In Queensland, hundreds of people have been contacted as a quarantine hotel went into lockdown after two residents tested positive with investigations under way to see if there was any transmission.
Both cases were already known and recorded by Queensland Health but it was only discovered on Sunday that one of them could have "potentially" caught it from the other while in hotel quarantine.

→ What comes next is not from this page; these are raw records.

Definition stop_interactive (pid : Z) (session : string) (c : control_row) : wio string :=
  run! child_pid := need (sc_child_pid c)
                      (Bail "The interactive Codex session is still registering; try again") in
  run! holder := need (sc_interactive_holder c)
                   (Bail "The interactive Codex session has no guardian identity; leave it fenced") in
  run! now := agent_timestamp E in
  run! requested := on_registry (request_interactive_session_stop pid session child_pid holder now) in
  wret (if requested then "Stopping this interactive Codex session safely; CLT will reap it and release its reservation."
        else "The interactive Codex session changed before it could be stopped; try again.").

Definition toggle_tui_codex_session_stop_at (pid : Z) (session : string) : wio string :=
  run! control := query_res (session_control pid session) in
  match control with
  | None => wret "This task does not have a live or stopped Codex session to control."
  | Some c =>
      match sc_state c with
      | Running => stop_running pid session c
      | StopRequested =>
          run! _ := ensure_orphaned_session_supervision E (sx_processes X) pid session in
          wret "This Codex task session is already stopping."
      | Stopped => resume_stopped pid session c
      | Interactive => stop_interactive pid session c
      | InterruptRequested | ReadyInteractive =>
          wret "This Codex session is being used for an interactive handoff."
      | ResumeRequested => wret "This Codex task session is already queued to resume in exec mode."
      end
  end.

Definition idle_planning (status : TaskStatus) (c : control_row) : bool :=
  (status == Todo) && (sc_state c == Stopped) && is_null (sc_run_token c) && is_null (sc_child_pid c)
  && is_null (sc_interactive_holder c) && is_null (sc_interactive_launch_token c).

(** The conversation a stop of the task concerns; a link alone does not imply that
    CLT controls a run. *)
Definition controlled_session (project_id : option Z) (status : TaskStatus) (task : TaskEntry)
    : wio (option (Z * string)) :=
  match project_id, codex_session_for_task task with
  | Some pid, Some session =>
      if task_entry_is_stopped task then wret None
      else
        run! control := query_res (session_control pid (utf8 session)) in
        wret (match control with
              | Some c => if idle_planning status c then None else Some (pid, utf8 session)
              | None => None
              end)
  | _, _ => wret None
  end.

Definition toggle_tui_task_stop_at (project_id : option Z) (board : path) (status : TaskStatus)
    (task : TaskEntry) : wio string :=
  if (status =! Done) && task_content_is_manual (content task) then
    wret "This task is owned by a directly opened Codex session. Use clt handoff to release it to automation."
  else
  run! controlled := controlled_session project_id status task in
  match controlled with
  | Some (pid, session) => toggle_tui_codex_session_stop_at pid session
  | None =>
      run! stopped := toggle_task_stop_marker_in_board E board status task in
      wret (if stopped then "Task stopped. CLT will skip it until you press Shift+S on the task again."
            else "Task started. CLT may pick it up when it is ready.")
  end.

(** ** The lease of a terminal

    A lease value is its holder; dropping it gives the lease back and ignores
    errors. *)

Definition try_acquire_with_holder_at (pid : Z) (holder : string) (timeout : Z) : wio bool :=
  run! acquired_at := agent_timestamp E in
  run! expires_at := agent_timestamp_after E timeout in
  run! _ := lock_project_board pid in
  on_registry (try_acquire_lease pid holder acquired_at expires_at).

Definition adopt_at (pid : Z) (holder : string) : wio bool :=
  query (fun d => match agent_lease_for_project pid d with Some l => l_holder l == holder | None => false end).

Definition drop_lease (pid : Z) (holder : string) : wio unit :=
  run! _ := wtry (on_registry (release_lease pid holder)) in wret tt.

(** [PendingInteractiveHandoff]: dropped unless the handoff succeeded. *)
Definition drop_pending_handoff (pid : Z) (session holder : string) : wio unit :=
  run! now := agent_timestamp E in
  run! _ := wtry (on_registry (cancel_session_interrupt_handoff pid session holder now)) in
  drop_lease pid holder.

(** [c], with [cleanup] when it fails. *)
Definition or_drop {A} (cleanup : wio unit) (c : wio A) : wio A :=
  run! result := wtry c in
  match result with
  | Ok a => wret a
  | Err e => run! _ := cleanup in refuse e
  end.

(** ** Taking a running conversation over *)

Definition interrupt_running (pid : Z) (session holder : string) (c : control_row) : wio unit :=
  run! _ := ensure_orphaned_session_supervision E (sx_processes X) pid session in
  run! child_pid := recorded_child c in
  run! run_token := recorded_run c in
  run! now := agent_timestamp E in
  run! requested := on_registry (request_session_interrupt pid session child_pid run_token holder now) in
  ensure requested (Bail "The Codex session changed before it could be interrupted; try again").

Definition open_stopped (pid : Z) (session holder : string) (c : control_row) (timeout : Z) : wio string :=
  run! acquired := try_acquire_with_holder_at pid holder timeout in
  run! _ := ensure acquired (Bail "The project became busy before the stopped Codex session could open") in
  or_drop (drop_lease pid holder)
    (run! now := agent_timestamp E in
     run! begun := on_registry (begin_stopped_session_interactive pid session holder (sc_run_token c) now) in
     run! _ := ensure begun (Bail "The stopped Codex session changed before it could open interactively") in
     wret holder).

(** The process group may be gone before any supervisor noticed. *)
Definition complete_handoff_of_exited (pid : Z) (c : control_row) : wio unit :=
  if recorded_child_is_gone E X c then
    run! lease := query (agent_lease_for_project pid) in
    run! now := agent_timestamp_seconds E in
    reconcile_stale_agent_session_controls E X lease false now pid
  else wret tt.

(** One look at the handoff: whether the lease was transferred. *)
Definition look_at_handoff (pid : Z) (session holder : string) : wio bool :=
  run! control := query_res (session_control pid session) in
  run! c := need control (Bail "Codex session disappeared during handoff") in
  match sc_state c with
  | ReadyInteractive =>
      if sc_interactive_holder c == Some holder then
        run! adopted := adopt_at pid holder in
        run! _ := ensure adopted (Bail "The Codex runner did not transfer its project lease for handoff") in
        wret true
      else refuse (Bail "Codex session entered unexpected state during handoff")
  | InterruptRequested => run! _ := complete_handoff_of_exited pid c in wret false
  | ResumeRequested => refuse (Bail "The automated runner could not complete the interactive handoff")
  | _ => refuse (Bail "Codex session entered unexpected state during handoff")
  end.

(** Each look comes with what other processes did before it, and whether the time
    is up after it. *)
Fixpoint wait_for_handoff (looks : list ((db -> db) * bool)) (pid : Z) (session holder : string)
    : wio string :=
  match looks with
  | [] => refuse TooManyRounds
  | (change, expired) :: looks' =>
      run! _ := by_others change in
      run! ready := look_at_handoff pid session holder in
      if ready then wret holder
      else if expired then refuse (Bail "Timed out waiting for the Codex runner to enter interactive mode")
      else wait_for_handoff looks' pid session holder
  end.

They were both staying at the Hotel Grand Chancellor in Brisbane, which will go into a 72-hour lockdown while authorities investigate if Covid-19 spread between them while they were staying at the hotel rather than them both separately catching it overseas and bringing it in.
One of the cases was a patient at Brisbane's Princess Alexandria Hospital, who was treated by a doctor who later tested positive to Covid-19.
Contact tracing of more than 200 of the doctor's community contacts from four venues she visited on Thursday is under way. There were 61 staff and seven patients at the hospital who were identified as potential close contacts of the doctor who tested positive.
Urgent contact tracing is under way in New South Wales after NSW Health revealed the state's first positive case in 55 days was confirmed as a 47-year-old man who works as a security guard at two Covid-19 hotels for returned travellers.
As a result of the scare, Tasmania, Victoria and Western Australia have issued travel alerts in response to the new coronavirus case.